* _WHAT TO PRODUCE_: Wherever the word "TcpState" appears in a line of the records, copy that line.

Source data:

(* ===== verification/Extension.v ===== *)
(** * The server-side connection record (cmanager.rs, [Extension])

    Seven slots of TCP states with their time stamps, a count of the used
    slots and a release cause. Writing an eighth state is an out-of-bounds
    access. *)
From Stdlib Require Import ZArith Lia ssreflect.
From S2P Require Import Prelude Crates Sample.
#[local] Open Scope general_if_scope.

Section extension.
Context `{TC : TcpCommon} `{PF : Profile}.

(** [struct Extension] *)
Record Extension : Type := mkExtension {
  s_stamps : list Z;      (* [u32; 7] *)
  s_state : list Z;       (* [u8; 7] *)
  s_state_count : Z;      (* u8 *)
  s_release_cause : Z;    (* u8 *)
}.

#[global] Instance eta_Extension : Eta Extension := λ r,
  mkExtension (s_stamps r) (s_state r) (s_state_count r) (s_release_cause r).

(** [impl Storable for Extension] *)
#[global] Instance extension_new : Storable Extension := {|
  s_stamps := replicate 7 0;
  s_state := replicate 7 (state_as_u8 Listen);
  s_state_count := 0;
  s_release_cause := cause_as_u8 Unknown;
|}.

(** The loop [for i in 0..n { result[i + 1] = TcpState::from(s_state[i]) }]. *)
Fixpoint states_loop (e : Extension) (i : Z) (n : nat) (result : list TcpState) : res (list TcpState) :=
  match n with
  | O => Ok result
  | S n' =>
      b ← index (s_state e) i;
      result' ← index_set result (i + 1) (state_from_u8 b);
      states_loop e (i + 1) n' result'
  end.

Definition states (e : Extension) : res (list TcpState) :=
  states_loop e 0 (Z.to_nat (s_state_count e))
    (replicate (Z.to_nat (s_state_count e + 1)) Listen).

(** [push_state], with [tsc] the time stamp counter it reads *)
Definition push_state (tsc : Z) (state : TcpState) (base_stamp : Z) (e : Extension) : res Extension :=
  st ← index_set (s_state e) (s_state_count e) (state_as_u8 state);
  diff ← arith 64 (tsc - base_stamp);
  stamps ← index_set (s_stamps e) (s_state_count e)
    (wrap 32 (diff / TIME_STAMP_REDUCTION_FACTOR));
  count ← arith 8 (s_state_count e + 1);
  Ok (e <| s_state := st |> <| s_stamps := stamps |> <| s_state_count := count |>).

Definition release_cause (e : Extension) : ReleaseCause := cause_from_u8 (s_release_cause e).

Definition ext_set_release_cause (cause : ReleaseCause) (e : Extension) : Extension :=
  e <| s_release_cause := cause_as_u8 cause |>.

Definition ext_init (e : Extension) : Extension := e <| s_state_count := 0 |>.

Definition last_state (e : Extension) : res TcpState :=
  if s_state_count e =? 0 then Ok Listen
  else b ← index (s_state e) (s_state_count e - 1); Ok (state_from_u8 b).

Definition get_last_stamp (e : Extension) : res (option Z) :=
  if s_state_count e =? 0 then Ok None
  else
    s ← index (s_stamps e) (s_state_count e - 1);
    t ← arith 64 (s * TIME_STAMP_REDUCTION_FACTOR);
    Ok (Some t).

Definition get_first_stamp (e : Extension) : res (option Z) :=
  if 0 <? s_state_count e then
    s ← index (s_stamps e) 0;
    t ← arith 64 (s * TIME_STAMP_REDUCTION_FACTOR);
    Ok (Some t)
  else Ok None.

(** [s_stamps[0..count]] panics when [count] exceeds the array *)
Definition deltas_to_base_stamp (e : Extension) : res (list Z) :=
  if 1 <=? s_state_count e then
    if s_state_count e <=? Z.of_nat (length (s_stamps e))
    then Ok (take (Z.to_nat (s_state_count e)) (s_stamps e))
    else Panic OutOfBounds
  else Ok [].

(** Both arrays have their seven slots and the count does not exceed them. *)
Record ext_wf (e : Extension) : Prop := {
  wf_stamps : length (s_stamps e) = 7%nat;
  wf_state : length (s_state e) = 7%nat;
  wf_count : 0 ≤ s_state_count e ≤ 7;
}.

(** Pushing a sequence of states, each with its reading of the counter *)
Fixpoint push_all (base_stamp : Z) (l : list (Z * TcpState)) (e : Extension) : res Extension :=
  match l with
  | [] => Ok e
  | (tsc, s) :: l' => e' ← push_state tsc s base_stamp e; push_all base_stamp l' e'
  end.
End extension.

(** ** Lemmas *)
Section extension_lemmas.
Context `{TC : TcpCommon} `{PF : Profile}.

(** The states the record shows, as a list expression *)
Definition shown (e : Extension) : list TcpState :=
  Listen :: (state_from_u8 <$> take (Z.to_nat (s_state_count e)) (s_state e)).

Lemma states_loop_eq e n : ∀ i result,
  0 ≤ i → length result = (Z.to_nat i + n + 1)%nat →
  (Z.to_nat i + n ≤ length (s_state e))%nat →
  states_loop e i n result =
    Ok (take (Z.to_nat i + 1) result ++
        (state_from_u8 <$> take n (drop (Z.to_nat i) (s_state e)))).
Proof.
  induction n as [|n IH]; intros i result Hi Hlen Hb; cbn [states_loop].
  { rw take_ge; [lia|]. by rw /= app_nil_r. }
  destruct (index_in_range (s_state e) i) as (b & -> & Hb'); [lia|].
  cbn. rw index_set_ok; [lia|]. cbn.
  rw IH; [lia|rw length_insert; lia|lia|].
  replace (Z.to_nat (i + 1)) with (S (Z.to_nat i)) by lia.
  replace (S (Z.to_nat i) + 1)%nat with (S (S (Z.to_nat i))) by lia.
  replace (Z.to_nat i + 1)%nat with (S (Z.to_nat i)) by lia.
  rw (drop_S _ b (Z.to_nat i)) //. cbn [take fmap list_fmap]. f_equal.
  rw (take_S_r _ (S (Z.to_nat i)) (state_from_u8 b)).
  - apply list_lookup_insert_eq. lia.
  - by rw take_insert_ge; [lia|]; rw -app_assoc.
Qed.

Lemma states_eq e : ext_wf e → states e = Ok (shown e).
Proof.
  intros [_ Hl Hc]. rw /states states_loop_eq; [done|rw length_replicate; lia|lia|].
  rw /shown drop_0 take_replicate.
  by replace (Z.to_nat 0 + 1)%nat with 1%nat by lia;
     replace (1 `min` Z.to_nat (s_state_count e + 1))%nat with 1%nat by lia.
Qed.

(** Below seven states, with a counter that has not run backwards, a push
    succeeds and writes exactly the two slots. *)
Lemma push_state_eq tsc s bs e :
  ext_wf e → s_state_count e < 7 → 0 ≤ tsc - bs < 2 ^ 64 →
  push_state tsc s bs e = Ok {|
    s_stamps := <[Z.to_nat (s_state_count e) :=
                    wrap 32 ((tsc - bs) / TIME_STAMP_REDUCTION_FACTOR)]> (s_stamps e);
    s_state := <[Z.to_nat (s_state_count e) := state_as_u8 s]> (s_state e);
    s_state_count := s_state_count e + 1;
    s_release_cause := s_release_cause e |}.
Proof.
  intros [Hs Ht Hc] Hlt Htsc. rw /push_state.
  rw index_set_ok; [lia|]. cbn -[Z.pow].
  rw (arith_ok 64); [lia|]. cbn -[Z.pow].
  rw index_set_ok; [lia|]. cbn -[Z.pow].
  rw (arith_ok 8); [lia|]. done.
Qed.

(** What a successful push says of the record before and after it *)
Lemma push_state_inv tsc s bs e e' :
  ext_wf e → push_state tsc s bs e = Ok e' →
  s_state_count e < 7 ∧ length (s_stamps e') = 7%nat ∧
  s_state e' = <[Z.to_nat (s_state_count e) := state_as_u8 s]> (s_state e) ∧
  s_state_count e' = s_state_count e + 1 ∧ s_release_cause e' = s_release_cause e.
Proof.
  intros [Hs Ht Hc]. rw /push_state.
  intros (st & [Hr ->]%index_set_inv & (d & Hd & (sp & [_ ->]%index_set_inv & H)%res_bind_Ok)%res_bind_Ok)%res_bind_Ok.
  rw (arith_ok 8) in H; [lia|]. injection H as <-. cbn. rw length_insert.
  split_and!; done || lia.
Qed.

Lemma push_state_wf tsc s bs e e' :
  ext_wf e → push_state tsc s bs e = Ok e' → ext_wf e'.
Proof.
  intros Hw Hp. destruct (push_state_inv _ _ _ _ _ Hw Hp) as (? & ? & Hst & ? & _).
  destruct Hw. split; [done| |lia]. by rw Hst length_insert.
Qed.

Lemma push_state_shown `{!StateLaws} tsc s bs e e' :
  ext_wf e → push_state tsc s bs e = Ok e' → shown e' = shown e ++ [s].
Proof.
  intros Hw Hp. destruct (push_state_inv _ _ _ _ _ Hw Hp) as (? & ? & Hst & Hc & _).
  destruct Hw. rw /shown Hst Hc.
  replace (Z.to_nat (s_state_count e + 1)) with (S (Z.to_nat (s_state_count e))) by lia.
  rw (take_S_r _ _ (state_as_u8 s)); [apply list_lookup_insert_eq; lia|].
  by rw take_insert_ge; [lia|]; rw fmap_app /= state_from_as.
Qed.

Lemma push_state_full tsc s bs e :
  ext_wf e → s_state_count e = 7 → push_state tsc s bs e = Panic OutOfBounds.
Proof. intros [_ Ht _] H7. by rw /push_state /index_set H7 Ht. Qed.

Lemma extension_new_wf : ext_wf (storable_new (E:=Extension)).
Proof. by split. Qed.

Lemma ext_init_wf e : ext_wf e → ext_wf (ext_init e).
Proof. intros []. by split. Qed.

Lemma push_all_shown `{!StateLaws} bs l : ∀ e,
  ext_wf e → s_state_count e + Z.of_nat (length l) ≤ 7 →
  Forall (λ p, 0 ≤ p.1 - bs < 2 ^ 64) l →
  ∃ e', push_all bs l e = Ok e' ∧ ext_wf e' ∧ shown e' = shown e ++ (snd <$> l).
Proof.
  induction l as [|[tsc s] l IH]; intros e Hw Hc Hl; cbn [push_all length] in *.
  { exists e. by rw app_nil_r. }
  inversion_clear Hl as [|? ? Ht Hl'].
  pose proof (push_state_eq tsc s bs e Hw ltac:(lia) Ht) as Hp. rw Hp.
  pose proof (push_state_wf _ _ _ _ _ Hw Hp) as Hw'.
  pose proof (push_state_shown _ _ _ _ _ Hw Hp) as Hs'.
  destruct (IH _ Hw') as (e' & He' & Hwe' & Hse'); [cbn; lia|done|].
  exists e'. split; [done|]. split; [done|]. by rw Hse' Hs' -app_assoc.
Qed.

Lemma last_state_shown e : ext_wf e → last_state e = Ok (List.last (shown e) Listen).
Proof.
  intros [_ Ht Hc]. rw /last_state /shown.
  destruct (Z.eqb_spec (s_state_count e) 0) as [-> |Hn]; [done|].
  destruct (index_in_range (s_state e) (s_state_count e - 1)) as (b & -> & Hb); [lia|].
  replace (Z.to_nat (s_state_count e)) with (S (Z.to_nat (s_state_count e - 1))) by lia.
  rw (take_S_r _ _ b) // fmap_app app_comm_cons. by rw List.last_last.
Qed.
End extension_lemmas.

(** ** Properties *)
Section extension_properties.
Context `{TC : TcpCommon} `{PF : Profile} `{SL : !StateLaws} `{FL : !FactorLaws}.

(** C32. Record round trip: after [init], pushing up to seven states (with time
    stamps not before the base stamp) never panics, and [states] then shows
    [Listen] followed by exactly the pushed states, [last_state] the last. *)
Theorem push_all_roundtrip bs l e :
  ext_wf e → (length l ≤ 7)%nat → Forall (λ p, 0 ≤ p.1 - bs < 2 ^ 64) l →
  ∃ e', push_all bs l (ext_init e) = Ok e' ∧ ext_wf e' ∧
    states e' = Ok (Listen :: (snd <$> l)) ∧
    last_state e' = Ok (List.last (snd <$> l) Listen).
Proof.
  intros Hw Hl Ht.
  destruct (push_all_shown bs l (ext_init e)) as (e' & Hp & Hw' & Hs);
    [by apply ext_init_wf|cbn; lia|done|].
  exists e'. rw states_eq // last_state_shown // Hs. cbn.
  split_and!; [done..|]. by destruct (snd <$> l).
Qed.

(** C33. Capacity: on a well-formed record a push succeeds exactly when fewer
    than seven states are stored; with seven it is an out-of-bounds panic,
    whatever the state and the time. *)
Theorem push_state_capacity tsc s bs e :
  ext_wf e → 0 ≤ tsc - bs < 2 ^ 64 →
  (∃ e', push_state tsc s bs e = Ok e' ∧ ext_wf e') ∧ s_state_count e < 7 ∨
  push_state tsc s bs e = Panic OutOfBounds ∧ s_state_count e = 7.
Proof.
  intros Hw Ht. pose proof (wf_count _ Hw).
  destruct (decide (s_state_count e = 7)); [right; split; [by apply push_state_full|done]|left].
  split; [|lia]. pose proof (push_state_eq tsc s bs e Hw ltac:(lia) Ht) as Hp.
  eexists. split; [exact Hp|exact (push_state_wf _ _ _ _ _ Hw Hp)].
Qed.

(** C34. Time stamps: the stamp read back after a push is the elapsed number of
    cycles up to the resolution of the reduced stamps, as long as the reduced
    value fits 32 bits. *)
Theorem last_stamp_precision tsc s bs e e' :
  ext_wf e → push_state tsc s bs e = Ok e' →
  0 ≤ tsc - bs < 2 ^ 64 → tsc - bs < 2 ^ 32 * TIME_STAMP_REDUCTION_FACTOR →
  ∃ t, get_last_stamp e' = Ok (Some t) ∧
    t ≤ tsc - bs < t + TIME_STAMP_REDUCTION_FACTOR.
Proof.
  intros Hw Hp Ht Hb. pose proof factor_pos as HF.
  destruct (push_state_inv _ _ _ _ _ Hw Hp) as (Hlt & _).
  rw push_state_eq // in Hp. injection Hp as <-. destruct Hw as [Hs _ Hc].
  set (F := TIME_STAMP_REDUCTION_FACTOR) in *.
  set (q := (tsc - bs) / F).
  assert (0 ≤ q < 2 ^ 32) by (split; [apply Z.div_pos|apply Z.div_lt_upper_bound]; lia).
  assert (q * F ≤ tsc - bs < q * F + F).
  { pose proof (Z.mod_pos_bound (tsc - bs) F HF). pose proof (Z.div_mod (tsc - bs) F). lia. }
  exists (q * F). split; [|done].
  rw /get_last_stamp. cbn -[Z.pow Z.eqb Z.sub].
  destruct (Z.eqb_spec (s_state_count e + 1) 0); [lia|].
  replace (s_state_count e + 1 - 1) with (s_state_count e) by lia.
  rw (proj2 (index_Some _ _ (wrap 32 q))).
  { split; [lia|]. apply list_lookup_insert_eq. lia. }
  cbn -[Z.pow]. rw wrap_small; [lia|]. rw arith_ok; [lia|]. done.
Qed.
End extension_properties.

(** ** Witnesses *)
Import Sample.
Lemma push_all_roundtrip_witness : ∃ e',
  push_all 5000 [(6000, Established); (9000, FinWait1)]
    (ext_init (storable_new (E:=Extension))) = Ok e' ∧
  ext_wf e' ∧ states e' = Ok [Listen; Established; FinWait1] ∧ last_state e' = Ok FinWait1.
Proof.
  apply (push_all_roundtrip 5000 [(6000, Established); (9000, FinWait1)]
           (storable_new (E:=Extension))).
  - apply extension_new_wf.
  - cbn. lia.
  - repeat constructor; cbn; lia.
Defined.

Lemma push_state_capacity_witness :
  (∃ e', push_state 10 Closed 0 (storable_new (E:=Extension)) = Ok e' ∧ ext_wf e') ∧ 0 < 7 ∨
  push_state 10 Closed 0 (storable_new (E:=Extension)) = Panic OutOfBounds ∧ 0 = 7.
Proof.
  refine (push_state_capacity 10 Closed 0 (storable_new (E:=Extension)) extension_new_wf _).
  lia.
Defined.

Lemma last_stamp_precision_witness :
  ∃ e' t, push_state 10000 Closed 0 (storable_new (E:=Extension)) = Ok e' ∧
    get_last_stamp e' = Ok (Some t) ∧ t ≤ 10000 < t + 1024.
Proof.
  eexists. edestruct (last_stamp_precision 10000 Closed 0 (storable_new (E:=Extension)))
    as (t & Ht & Hb); [apply extension_new_wf|reflexivity|lia|cbn; lia|].
  exists t. split; [reflexivity|]. split; [exact Ht|exact Hb].
Defined.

* _COMPLETED TASK_:
(** The loop [for i in 0..n { result[i + 1] = TcpState::from(s_state[i]) }]. *)
Fixpoint states_loop (e : Extension) (i : Z) (n : nat) (result : list TcpState) : res (list TcpState) :=
Definition states (e : Extension) : res (list TcpState) :=
Definition push_state (tsc : Z) (state : TcpState) (base_stamp : Z) (e : Extension) : res Extension :=
Definition last_state (e : Extension) : res TcpState :=
Fixpoint push_all (base_stamp : Z) (l : list (Z * TcpState)) (e : Extension) : res Extension :=
Definition shown (e : Extension) : list TcpState :=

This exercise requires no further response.